What It Takes To Finish 26.2: Temp Basals, Glucose Tabs, and Guts

Preparing For A Marathon With Diabetes

What it takes to make it 26.2 with T1D

I began running when I was around 24 years old (12 years after my diagnosis with type 1 diabetes). I had always been reasonably fit, participating in sports during high school, but during my three years at university and a couple after I let my fitness slide. At the time I didn’t ponder its impact on my diabetes until I started back.

My best friend signed up for a 14km race in Sydney, Australia and got me to sign up–now I had no choice but to train. He had a head start on me, and was naturally a lot faster. I struggled to keep up in general, consistently worrying about lows during runs which would make me tired and slow me down while I scarfed down a snack. I was embarrassed when these things happened, which was pretty often at first.  I was still on injections at the time, not managing my diabetes at the best of my ability, and just getting use to exercise’s effects. Improvement was my only way forward.

After three months, I started to run on my own. Running with a faster companion, all the time, was growing old but I understood that I had to keep training because the 14K was approaching fast!

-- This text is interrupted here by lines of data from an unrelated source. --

(** [argrelmax(data)[0]] with the defaults [order=1], [mode='clip']: the
    positions, in ascending order, whose value is strictly greater than both
    (clipped) neighbours. *)
Definition argrelmax (data : list R) : list Z :=
  filter (fun i => Rgtb (take_clip data i) (take_clip data (i + 1)) &&
                   Rgtb (take_clip data i) (take_clip data (i - 1)))
         (map Z.of_nat (seq 0 (List.length data))).

(** [np.unique(values).shape[0]]: the number of distinct values. *)
Definition n_unique (vals : list R) : nat := List.length (nodup Req_dec_T vals).

(** [m in candidates]. *)
Definition mem (m : Z) (candidates : list Z) : bool := existsb (Z.eqb m) candidates.

(** ** The significance test (statistics.py, lines 84-96) *)

(** The loop of lines 92-96 over the lag-0-excluded vector [r]. *)
Fixpoint significance_loop (r : list R) (band_upper : R) (length : Z)
    (candidates : list Z) : result (bool * Z) :=
  match candidates with
  | [] => Ok (false, 0%Z)
  | candidate :: rest =>
      stat <- _bartlett_formula r (candidate - 1) length ;;
      x <- Py.getitem r (candidate - 1) ;;
      if Rgtb x (stat * band_upper) then Ok (true, candidate)
      else significance_loop r band_upper length rest
  end.

Section Statistics.

(** [statsmodels.tsa.stattools.acf(x, nlags=max_lag, fft=False)]. *)
Variable acf : list R -> Z -> result (list R).

(** [scipy.stats.norm.ppf]: the standard normal quantile function. *)
Variable norm_ppf : R -> R.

Running on my own provided an immediate, new found freedom. I could run at my own pace, my own distance, and stop and eat sugar if I had a low with no pressure to keep up with someone else. This was my first experience of enjoying running. For the next 2 years I kept at it and participated in a range of 5k, 10k and even a few half marathons. I was never fast but enjoyed it, most of the time!

It was when I changed my lifestyle and relocated to New York City two and a half years ago that my love for running really started to thrive. I ran the SF Nike Women’s Half Marathon in October 2013 and finished in 2:01….so close to under 2 hours! By then I was on the Medtronic Minimed insulin pump and that made a huge positive impact on managing my BGL during training, especially long runs.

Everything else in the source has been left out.